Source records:
Content starts

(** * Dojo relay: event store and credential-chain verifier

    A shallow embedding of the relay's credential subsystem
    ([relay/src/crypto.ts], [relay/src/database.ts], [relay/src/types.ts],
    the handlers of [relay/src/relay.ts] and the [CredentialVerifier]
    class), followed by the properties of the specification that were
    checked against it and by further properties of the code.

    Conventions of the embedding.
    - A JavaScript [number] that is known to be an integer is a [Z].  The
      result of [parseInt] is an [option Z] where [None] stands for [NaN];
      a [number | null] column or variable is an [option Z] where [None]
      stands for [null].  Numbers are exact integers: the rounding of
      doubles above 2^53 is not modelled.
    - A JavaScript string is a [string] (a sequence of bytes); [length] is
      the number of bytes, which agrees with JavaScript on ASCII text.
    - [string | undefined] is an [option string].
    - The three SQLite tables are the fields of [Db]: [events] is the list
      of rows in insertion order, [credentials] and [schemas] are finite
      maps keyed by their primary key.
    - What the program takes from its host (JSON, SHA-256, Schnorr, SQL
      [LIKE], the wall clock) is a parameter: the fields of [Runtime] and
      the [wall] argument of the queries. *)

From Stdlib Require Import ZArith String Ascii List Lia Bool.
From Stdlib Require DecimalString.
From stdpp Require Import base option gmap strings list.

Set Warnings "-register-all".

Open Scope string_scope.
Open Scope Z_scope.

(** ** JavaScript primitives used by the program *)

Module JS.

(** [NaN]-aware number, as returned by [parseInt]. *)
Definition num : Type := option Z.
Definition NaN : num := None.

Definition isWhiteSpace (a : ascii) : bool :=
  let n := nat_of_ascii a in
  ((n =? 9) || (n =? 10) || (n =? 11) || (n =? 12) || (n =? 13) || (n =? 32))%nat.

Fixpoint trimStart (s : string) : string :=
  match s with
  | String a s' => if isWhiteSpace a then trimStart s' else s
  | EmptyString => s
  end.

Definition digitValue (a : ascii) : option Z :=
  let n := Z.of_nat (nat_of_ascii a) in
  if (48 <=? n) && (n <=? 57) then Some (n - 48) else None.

Content ends

Exercise description:
In the answer, return exactly the lines from the line containing "Definition digitValue (a" to the end of the records above, and no others.

Answer area:
Definition digitValue (a : ascii) : option Z :=
  let n := Z.of_nat (nat_of_ascii a) in
  if (48 <=? n) && (n <=? 57) then Some (n - 48) else None.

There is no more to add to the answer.